Editor for almost thirty years in the evening daily life, he had followed topicality in higher education, sport and regional information, participating in particular in the creation of the “Rhône-Alpes world”. He died on September 4, at the age of 77.
Serge Bolloch died on Sunday September 4, at the age of 77, in Paris, after fought against cancer for three years. Behind his blue eyes and his white mop, he was
As modest in his illness as in his multiple facets. Born May 24, 1945 in Rouen, he saw an carefree youth, in a family of Breton origin. At Lycée Fontenelle, he tried himself in the theater, which frequents young artists and writers who find themselves in the same bistro to discuss the way of shaking Rouen culture.
A tragic episode will upset this journey. Having become a student in history, Serge Bolloch is also a very committed political activist. On January 12, 1967, when he distributed leaflets against war in Vietnam, he was violently attacked by extreme nervies
Right (Le Monde of February 26, 2010). Seriously injured in the head, he is hospitalized and is the subject of a notoriety which he would probably have gone well. Physically and psychologically marked, he will never forget this dramatic event.

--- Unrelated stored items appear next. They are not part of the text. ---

(* ===== verification/Orchestrator.v ===== *)
(** * Running a job (orchestrator/service.py)

    [JobOrchestratorService]: claims a job, copies the context a refinement
    inherits, lets the retry executor find a plan that can be executed, and
    records how it ended.  The model client, the parser, the runner and the
    two halves of the concurrency gate are parameters. *)
From S2P Require Import Prelude PyStr Exceptions FileSystem FsFacts Realpath FsOps Storage StorageFacts Attempts.
From S2P Require Import Schemas Database DatabaseFacts Repository Scad PolicyValidator ArgValidator Retry.
From S2P Require Import World JobService Executor.
Local Open Scope eff_scope.
Import Local.

Definition INHERITED_FILES : list pystr := Eval vm_compute in [py "model.scad"; py "design-spec.md"].
Definition ALLOWED_ACTIONS : list pystr :=
  [CREATE_DIRECTORY; WRITE_FILE; RUN_TOOL; CREATE_ARTIFACT].

Section service.
Context {X : Type} `{UnicodeData} (base_dir : apath) (guess_type : pystr → option pystr).
Context (client : LLMRequest → eff exn (world X) pystr).
Context (parse : pystr → outcome exn (list action)).
Context (run_tool : uuid → pystr → list pystr → eff exn (world X * session) Z).
Context (sleep : Z → eff exn (world X) unit).
(** [f"{type(exc).__name__}. Detail: {str(exc)}"] *)
Context (describe : exn → pystr).
(** [async with self._gate.slot()] *)
Context (acquire release : eff exn (world X) unit).

(** The loop that copies and reads the inherited files *)
Fixpoint copy_context (parent_id job_id : uuid) (files : list pystr)
    : eff exn (world X) (list (pystr * pystr)) :=
  match files with
  | [] => ret []
  | filename :: files' =>
      in_fs (Local.copy_workspace_file base_dir parent_id job_id filename) ;;;
      data <- in_fs (Local.read_file base_dir job_id filename) ;;
      text <- of_outcome (match utf8_decode data with
                          | Some t => Ret t
                          | None => Exc UnicodeDecodeError
                          end) ;;
      rest <- copy_context parent_id job_id files' ;;
      ret ((filename, text) :: rest)
  end.

Definition inherited_context (job : JobRecord) : eff exn (world X) (list (pystr * pystr)) :=
  match record_parent_job_id job with
  | None => ret []
  | Some parent_id =>
      context <- copy_context parent_id (record_id job) INHERITED_FILES ;;
      in_db (append_event (record_id job) (py "REFINEMENT_CONTEXT_COPIED")
               (py "Parent design context copied.")) ;;;
      ret context
  end.

Definition validation_cb (job_id : uuid) (acts : list action) : eff exn (world X * session) unit :=
  m <- gets (λ ws, w_fs ws.1) ;;
  on_session (validate_actions base_dir m acts job_id).

Definition execution_cb (job_id : uuid) (acts : list action) : eff exn (world X * session) unit :=
  on_world (execute_attempt base_dir guess_type run_tool job_id acts
              (Some (in_db (save_action_plan job_id acts)))).

Definition on_attempt (job_id : uuid) (attempt : nat) : eff exn (world X * session) unit :=
  on_world (in_db (append_event job_id (py "LLM_ATTEMPT")
    (py "LLM plan request attempt " ++ str_of_nat attempt ++ py "."))).

Definition generate (job_id : uuid) (request : LLMRequest)
    : eff exn (world X) (option (list action)) :=
  in_session (generate_actions (λ r, on_world (client r)) parse RETRY_DELAYS_SECONDS
    (λ t, on_world (sleep t)) (Some (on_attempt job_id))
    (Some (validation_cb job_id)) (Some (execution_cb job_id)) request).

(** The [try] block of [_run_in_slot] *)
Definition orchestrate (job_id : uuid) : eff exn (world X) bool :=
  found <- in_db (get_job job_id) ;;
  match found with
  | None => raise (RuntimeError (py "Job disappeared after orchestration start."))
  | Some job =>
      context <- inherited_context job ;;
      let request := {| req_prompt := record_prompt job; req_context := context;
                        req_allowed_actions := ALLOWED_ACTIONS; req_retry_feedback := None |} in
      _actions <- generate job_id request ;;
      in_db (append_event job_id (py "PLAN_EXECUTED")
               (py "Final action plan validated, executed, and persisted.")) ;;;
      _done <- in_db (transition job_id [RUNNING] COMPLETED (py "ORCHESTRATION_COMPLETED")
                        (py "Orchestration completed.")) ;;
      ret true
  end.

(** The [except] block *)
Definition record_failure (job_id : uuid) (exc : exn) : eff exn (world X) bool :=
  try_catch
    (_done <- in_db (transition job_id [CREATED; RUNNING] FAILED (py "ORCHESTRATION_FAILED")
                       (py "Orchestration failed: " ++ describe exc)) ;; ret tt)
    (λ _, ret tt) ;;;
  ret false.

Definition _run_in_slot (job_id : uuid) : eff exn (world X) bool :=
  started <- in_db (transition job_id [CREATED] RUNNING (py "ORCHESTRATION_STARTED")
                      (py "Orchestration started.")) ;;
  if negb started then ret false
  else try_catch (orchestrate job_id) (record_failure job_id).

Definition run (job_id : uuid) : eff exn (world X) bool :=
  try_catch
    (acquire ;;; try_finally (_run_in_slot job_id) release)
    (λ e, match e with
          | OrchestrationQueueTimeoutError =>
              _done <- in_db (transition job_id [CREATED] FAILED (py "ORCHESTRATION_QUEUE_TIMEOUT")
                                (py "Job exceeded the orchestration queue wait limit.")) ;;
              ret false
          | _ => raise e
          end).
End service.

It was in 1970 that his journalist career really began. Young a groom and already a father, Serge Bolloch enters Paris-Normandie, where he realized his double dream of journalism and regional information processing. But when the “Papivore” Robert Hersant takes hold of the big Norman daily, from the Resistance, Serge does not support him and, with other colleagues and friends, decides to resign. Courageously, this band of friends tries to launch the tribune of the agglomeration of Rouen, a weekly which will hardly live more than a year.
anchoring in Corrèze
Arrived in Paris, he was first a freelancer, then permanent delegate of the Press Information Jeunesse association (APIJ). This specialization on education issues will lead him to the newspaper Le Monde, where he entered in 1979 to follow the news of higher education. At the beginning of 1986, he moved to Lyon for a few months to participate in the creation of the Rhône-Alpes world, which brings him back to regional information from which he continued the processing during the launch of the “local hours” supplement, devoted to the Life of local authorities.

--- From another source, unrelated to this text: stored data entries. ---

Lemma deployed_loop_ends job_id fuel last_seen s :
  opened last_seen s → (capacity (st_db s) + 1201 ≤ fuel)%nat →
  (stream_loop POLL_INTERVAL_SECONDS EVENT_BATCH_SIZE MAX_STREAM_DURATION_SECONDS
     RETRY_DELAYS_SECONDS job_id fuel (st_time s) last_seen s).2 ≠ Ret None.
Proof.
  intros Hop Hfuel. apply (stream_loop_ends _ _ _ _ _ last_seen);
    [done|unfold EVENT_BATCH_SIZE; lia|repeat constructor; done|by apply opened_inv|].
  destruct Hop as (_ & _ & Hout). unfold work_left, sleeps_left.
  rewrite Hout, Z.sub_diag. change (length (events_of [])) with 0%nat.
  change (Z.to_nat _) with 1200%nat. lia.
Qed.

Module Demo.
Definition event (i : Z) (msg : pystr) : EventLog :=
  {| event_id := i; event_job_id := 1%N; event_type := py "SYSTEM"; message := msg;
     event_created_at := 0 |}.

Definition job (st : status) : Job :=
  {| parent_job_id := None; prompt := py "a cube"; job_status := st; action_plan := None;
     job_created_at := 0; updated_at := 0 |}.

Definition table (st : status) : tables :=
  Tables (<[1%N := job st]> ∅) [event 1 (py "a"); event 2 (py "b"); event 3 (py "c")] [].

(** A running job; the first poll fails, the second sees two events, and the
    job ends before the third. *)
Definition live : database :=
  Database (table RUNNING) 4 0
    [Tick 1 [] (Refused OperationalError); Tick 1 [] Delivered; Tick 1 [] Delivered;
     Tick 1 [TxTransition 1 [RUNNING] COMPLETED (py "SYSTEM") (py "done")] Delivered].

Definition start (d : database) : stream_state := Stream d 0 (Registry 20 1) [] None.

Example live_stream :
  let s' := (stream 500 2 600000 [500; 1000; 2000]%Z 1%N 50 1 (start live)).1 in
  (map event_id (events_of (st_out s')), last (st_out s'), st_time s') =
  ([2; 3; 4]%Z, Some (STREAM_END COMPLETED), 500%Z).
Proof. vm_compute. reflexivity. Qed.

(** The client goes away after the first frame: the slot is free again. *)
Example client_gone :
  let s := Stream live 0 (Registry 20 1) [] (Some 3%nat) in
  let r := stream 500 2 600000 [500; 1000; 2000]%Z 1%N 50 1 s in
  (map event_id (events_of (st_out r.1)), st_registry r.1, r.2)
  = ([2; 3]%Z, Registry 20 0, Exc CancelledError).
Proof. vm_compute. reflexivity. Qed.

Lemma ids_ok_table st : ids_ok (event_logs (table st)) 4.
Proof.
  split; [|repeat constructor].
  change (NoDup [1; 2; 3]%Z). apply (bool_decide_unpack _). vm_compute. exact I.
Qed.

Lemma opened_live : opened 1 (start live).
Proof.
  split_and!; [|done|done]. split; [|apply ids_ok_table].
  repeat constructor. apply rtc_once. constructor.
Qed.

Definition finished : database := Database (table COMPLETED) 4 0 [].
End Demo.

(** ** Properties *)

(** C37: Connection slots are conserved.  However opening and closing of
    streams interleave, the registry's counter is the number of streams that
    hold a slot, it never exceeds the limit and never goes below zero, and a
    new stream is refused exactly when every slot is taken. *)
Theorem slots_conserved max r0 r held :
  new_registry max = Ret r0 → rtc slot_step (r0, 0%Z) (r, held) →
  _active_connections r = held ∧ (0 ≤ held ≤ max)%Z ∧
  ((try_acquire r).2 = false ↔ held = max).
Proof.
  unfold new_registry. destruct (Z.ltb_spec max 1); intros [= <-] Hs.
  apply (slot_steps_ok max) in Hs as (Hm & Ha & Hr); [|split_and!; simpl; lia]. simpl in *.
  split_and!; [lia..|]. unfold try_acquire.
  destruct (Z.leb_spec (_max_connections r) (_active_connections r)); simpl; split; try done; lia.
Qed.

Lemma slots_conserved_witness :
  _active_connections (Registry 1 1) = 1%Z ∧ (0 ≤ 1 ≤ 1)%Z ∧
  ((try_acquire (Registry 1 1)).2 = false ↔ 1%Z = 1%Z).
Proof.
  refine (slots_conserved 1 (Registry 1 0) (Registry 1 1) 1 eq_refl _).
  apply rtc_once. exact (slot_open (Registry 1 0) 0 (Registry 1 1) eq_refl).
Defined.

(** C38: An encoded event is one event.  Whatever the text of the event (its
    message may hold line breaks, an event type too), the frame is three
    lines, the id, the name and the data, and the blank line that ends it: no
    text can end the frame early or add a field to it. *)
Theorem event_is_one_frame isoformat e :
  ∃ name data,
    split_on 10 (encode_event isoformat e) =
      [py "id: " ++ str_of_Z (event_id e); py "event: " ++ name; py "data: " ++ data; []; []] ∧
    no_break (str_of_Z (event_id e)) ∧ no_break name ∧ no_break data.
Proof.
  exists (_safe_event_name (event_type e)). eexists. unfold encode_event.
  pose proof (no_break_str_of_Z (event_id e)) as Hid.
  pose proof (no_break_event_name (event_type e)) as Hname.
  split; [|split_and!; [done..|apply no_break_json_data]].
  rewrite !frame_line by (done || by apply no_break_b). do 2 f_equal.
  change [10%N; 10%N] with ([10%N] ++ [10%N]).
  by rewrite frame_line by (apply no_break_json_data || by apply no_break_b).
Qed.

(** C6: A stream is exact.  While other sessions write to the database, polls
    fail and are retried and the client may go away at any time, the events a
    stream yields are in order, each once, and they are exactly the events of
    its job after the client's cursor up to the last one yielded; STREAM_END is yielded only when the
    job has that terminal status and none of its events is missing; and the
    connection slot is released once, however the stream ends. *)
Theorem stream_exact poll_interval batch_size max_duration retry_delays job_id fuel last_seen s s' o :
  opened last_seen s →
  stream poll_interval batch_size max_duration retry_delays job_id fuel last_seen s = (s', o) →
  let evs := events_of (st_out s') in
  in_order evs ∧
  (∀ e, e ∈ evs ↔ is_new job_id last_seen (committed (st_db s')) e ∧
                  (event_id e ≤ resume_at last_seen evs)%Z) ∧
  (∀ st, STREAM_END st ∈ st_out s' → ended job_id last_seen s' st) ∧
  st_registry s' = release (st_registry s).
Proof.
  intros Hop Hrun. apply stream_streamed in Hrun as (Hr & _ & _ & (Ho & _ & Hin) & Hend); [|done].
  split_and!; done.
Qed.

Lemma stream_exact_witness :
  let s' := (stream 500 2 600000 [500; 1000; 2000]%Z 1%N 50 1 (Demo.start Demo.live)).1 in
  let evs := events_of (st_out s') in
  in_order evs ∧
  (∀ e, e ∈ evs ↔ is_new 1%N 1 (committed (st_db s')) e ∧ (event_id e ≤ resume_at 1 evs)%Z) ∧
  (∀ st, STREAM_END st ∈ st_out s' → ended 1%N 1 s' st) ∧
  st_registry s' = release (st_registry (Demo.start Demo.live)).
Proof.
  exact (stream_exact 500 2 600000 [500; 1000; 2000]%Z 1%N 50 1 (Demo.start Demo.live) _ _
    Demo.opened_live (surjective_pairing _)).
Defined.

(** C17: A reconnecting client misses nothing and sees nothing twice.  A client
    opens a stream with a Last-Event-ID that [resolve_cursor] accepts (or with
    none); the stream ends, for whatever reason (also because the client went
    away in the middle of a batch); the client comes back with the id of the
    last event it saw, and the route hands what [resolve_cursor] makes of it
    to a second stream.  Then the events of both streams together are in
    order, each once, and are exactly the job's events after the first
    cursor up to the last one yielded; and when the second stream closes with
    STREAM_END they are all of the job's events after the first cursor. *)
Theorem reconnect_exact poll_interval batch_size max_duration retry_delays job_id fuel1 fuel2
    candidate d0 d1 c0 t1 r1 p1 s1' o1 d2 d3 c t2 r2 p2 s2' o2 :
  let run := stream poll_interval batch_size max_duration retry_delays job_id in
  db_ok d0 → (0 < next_event_id d0)%Z →
  resolve_cursor job_id candidate d0 = (d1, Ret c0) → default 0%Z candidate = c0 →
  run fuel1 c0 (Stream d1 t1 r1 [] p1) = (s1', o1) →
  drift nobody (st_db s1') d2 → db_ok d2 →
  resolve_cursor job_id (last_event_id candidate (events_of (st_out s1'))) d2 = (d3, Ret c) →
  run fuel2 c (Stream d3 t2 r2 [] p2) = (s2', o2) →
  let evs := events_of (st_out s1') ++ events_of (st_out s2') in
  in_order evs ∧
  (∀ e, e ∈ evs ↔ is_new job_id c0 (committed (st_db s2')) e ∧
     (event_id e ≤ resume_at c (events_of (st_out s2')))%Z) ∧
  (∀ st, STREAM_END st ∈ st_out s2' →
     ∀ e, e ∈ evs ↔ is_new job_id c0 (committed (st_db s2')) e).
Proof.
  intros run Hok0 Hn0 Hres0 Hc0 H1 Hdrift Hok2 Hres H2 evs.
  apply resolve_cursor_ok in Hres0 as (Hok1 & Hd01 & Hc0r & Hknown); [|done..].
  assert (drift nobody d1 (st_db s1')) as Hd12 by (by eapply stream_drift in H1).
  apply stream_streamed in H1 as (_ & _ & Hn & Hd1 & _); [|split_and!; simpl; [done|lia|done]].
  assert (c = resume_at c0 (events_of (st_out s1'))) as Hc.
  { eapply last_event_id_accepted; [exact Hok2|lia|exact Hc0| | |exact Hres].
    - intros Hne. apply (has_event_drift _ _ d1); [by etrans|]. by destruct (Hknown Hne).
    - intros e He. apply Hd1 in He as [(He & Hj & Hgt) _]. destruct Hdrift as (_ & _ & _ & new & Hlogs & _).
      split_and!; [|done..]. rewrite Hlogs. apply elem_of_app. by left. }
  assert (0 < next_event_id d2)%Z as Hn2.
  { apply drift_next in Hd01, Hd12, Hdrift. lia. }
  apply resolve_cursor_ok in Hres as (Hok3 & Hd23 & Hcr & _); [|done..].
  assert (drift nobody d3 (st_db s2')) as Hd34 by (by eapply stream_drift in H2).
  apply stream_streamed in H2 as (_ & _ & _ & Hd2 & Hend); [|split_and!; simpl; [done|lia|done]].
  eapply (delivered_drift _ _ _ _ (st_db s2')) in Hd1; [|by do 2 (etrans; [done|])|done].
  rewrite <- Hc in Hd1. pose proof Hd2 as (_ & Hle & _).
  destruct (delivered_join _ _ _ _ _ _ _ Hd1 Hd2) as (Ho & _ & Hin). split_and!; [done..|].
  intros st Hst e. fold evs in Hin. rewrite Hin. split; [by intros [? _]|]. intros He.
  split; [done|]. destruct (Z.le_gt_cases (event_id e) c) as [?|Hgt]; [lia|].
  destruct (Hend st Hst) as (_ & _ & Hall). destruct He as (He & Hj & _).
  destruct Hd2 as (_ & _ & Hin2). by apply Hin2, Hall.
Qed.

(** The first stream is cut off after a batch of two, the second resumes and
    closes. *)
Lemma reconnect_exact_witness :
  let run := stream 500 2 600000 [500]%Z 1%N in
  let s1' := (run 1%nat 0%Z (Demo.start Demo.finished)).1 in
  let s2' := (run 5%nat (resume_at 0 (events_of (st_out s1')))
    (Stream (st_db s1') 7 (Registry 20 1) [] None)).1 in
  let evs := events_of (st_out s1') ++ events_of (st_out s2') in
  STREAM_END COMPLETED ∈ st_out s2' ∧
  ∀ e, e ∈ evs ↔ is_new 1%N 0 (committed (st_db s2')) e.
Proof.
  assert (Hok : db_ok Demo.finished) by (split; [constructor|apply Demo.ids_ok_table]).
  intros run s1' s2' evs.
  assert (Hend : STREAM_END COMPLETED ∈ st_out s2').
  { assert (Hlast : last (st_out s2') = Some (STREAM_END COMPLETED)) by (vm_compute; reflexivity).
    exact (last_Some_elem_of _ _ Hlast). }
  destruct (reconnect_exact 500 2 600000 [500]%Z 1%N 1 5 None Demo.finished Demo.finished 0
    0 (Registry 20 1) None s1' (run 1%nat 0%Z (Demo.start Demo.finished)).2 (st_db s1') (st_db s1')
    (resume_at 0 (events_of (st_out s1'))) 7 (Registry 20 1) None s2'
    (run 5%nat (resume_at 0 (events_of (st_out s1'))) (Stream (st_db s1') 7 (Registry 20 1) [] None)).2)
    as (_ & _ & Hall).
  - exact Hok.
  - reflexivity.
  - reflexivity.
  - reflexivity.
  - apply surjective_pairing.
  - reflexivity.
  - exact Hok.
  - vm_compute. reflexivity.
  - apply surjective_pairing.
  - exact (conj Hend (Hall COMPLETED Hend)).
Defined.

(** C18: Every stream ends.  With the deployed configuration, whatever the
    database does, the generator ends within the polls its duration allows
    (one every half second for ten minutes) plus one per event there is to
    deliver.  Either it was cancelled, which happens only when the client went
    away, or it returned, and the last frame it yielded is a control frame
    that tells the client why. *)
Theorem stream_ends job_id fuel last_seen s :
  opened last_seen s → (capacity (st_db s) + 1201 ≤ fuel)%nat →
  ∃ s' o,
    stream POLL_INTERVAL_SECONDS EVENT_BATCH_SIZE MAX_STREAM_DURATION_SECONDS RETRY_DELAYS_SECONDS
      job_id fuel last_seen s = (s', o) ∧
    (o = Exc CancelledError ∨
     o = Ret (Some tt) ∧ ∃ out name data, st_out s' = out ++ [ItemControl name data]) ∧
    (patient s → o = Ret (Some tt)).
Proof.
  intros Hop Hfuel.
  pose proof (stream_run POLL_INTERVAL_SECONDS EVENT_BATCH_SIZE MAX_STREAM_DURATION_SECONDS
    RETRY_DELAYS_SECONDS job_id fuel last_seen s) as Hrun.
  pose proof (deployed_loop_ends job_id fuel last_seen s Hop Hfuel) as Ho.
  destruct (stream _ _ _ _ _ _ _ s) as [s' o] eqn:Hs.
  exists s', o. split; [done|]. apply ended_or_cancelled.
  - intros Hp. by destruct (staying_stream _ _ _ _ _ _ _ _ _ _ Hp Hs).
  - destruct (stream_loop _ _ _ _ _ _ _ _ s) as [s1 o1] eqn:Hl. simpl in Ho.
    destruct Hrun as (p & o' & Hrun). destruct o1 as [[[]|]|e]; [|done|].
    + injection Hrun as -> ->. right. split; [done|]. exact (stream_loop_last _ _ _ _ _ _ _ _ _ _ Hl).
    + destruct (decide (e = CancelledError)) as [->|Hne]; [left; by injection Hrun as _ ->|].
      assert ((s', o) = (closed s1 (st_out s1 ++ [error_frame e]) p, o') ∧ stays o' (Some tt)) as [[= -> ->] [->| ->]]
        by (destruct e; first [done|exact Hrun]); [right|by left].
      split; [done|]. by eexists _, _, _.
Qed.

Serge Bolloch is also a sports enthusiast. He loved the sea and the mountain. Good sailor, he practiced sailing and, in addition to skiing, he had tried mountaineering to the point of having followed, in May 1988, mountaineer Benoît Chamoux in the ascent of Annapurna. As a reporter, he covered Tours de France, Olympic Games, World Cups and Paris-Dakar. He left his colleagues in the section today (where sports, scientific, medical and tourist information mingled) the memory of a “joyful and effective professional complicity”. It is in this patchwork, which, basically, was fine with him that he ends a course of almost thirty years in the world.
After his departure from the world in 2008, Serge joined the team of mediators of the City of Paris, and is falling out, several days a week, to resolve conflicts between Parisians and their administrations. Because, as one of his old friends says: “Serge was curious about everything. He was also of his friends. He called, regularly, to get news. Attentive and discreet, he had the rare gift to listen and rarely to judge. “
One of the great pleasures of his life was a house, which he bought and then rewarded after his assault with his wife, Joëlle, in the hamlet of Corbier, in Corrèze. Over the years, it has become the anchor of the family, children, Hugues and Cécile, their spouses and six grandchildren. Festive rallying of many friends of militant years and colleagues close to the couple, this house has now become the meeting place for their children and grandchildren, who “squat” it to organize their own festivals.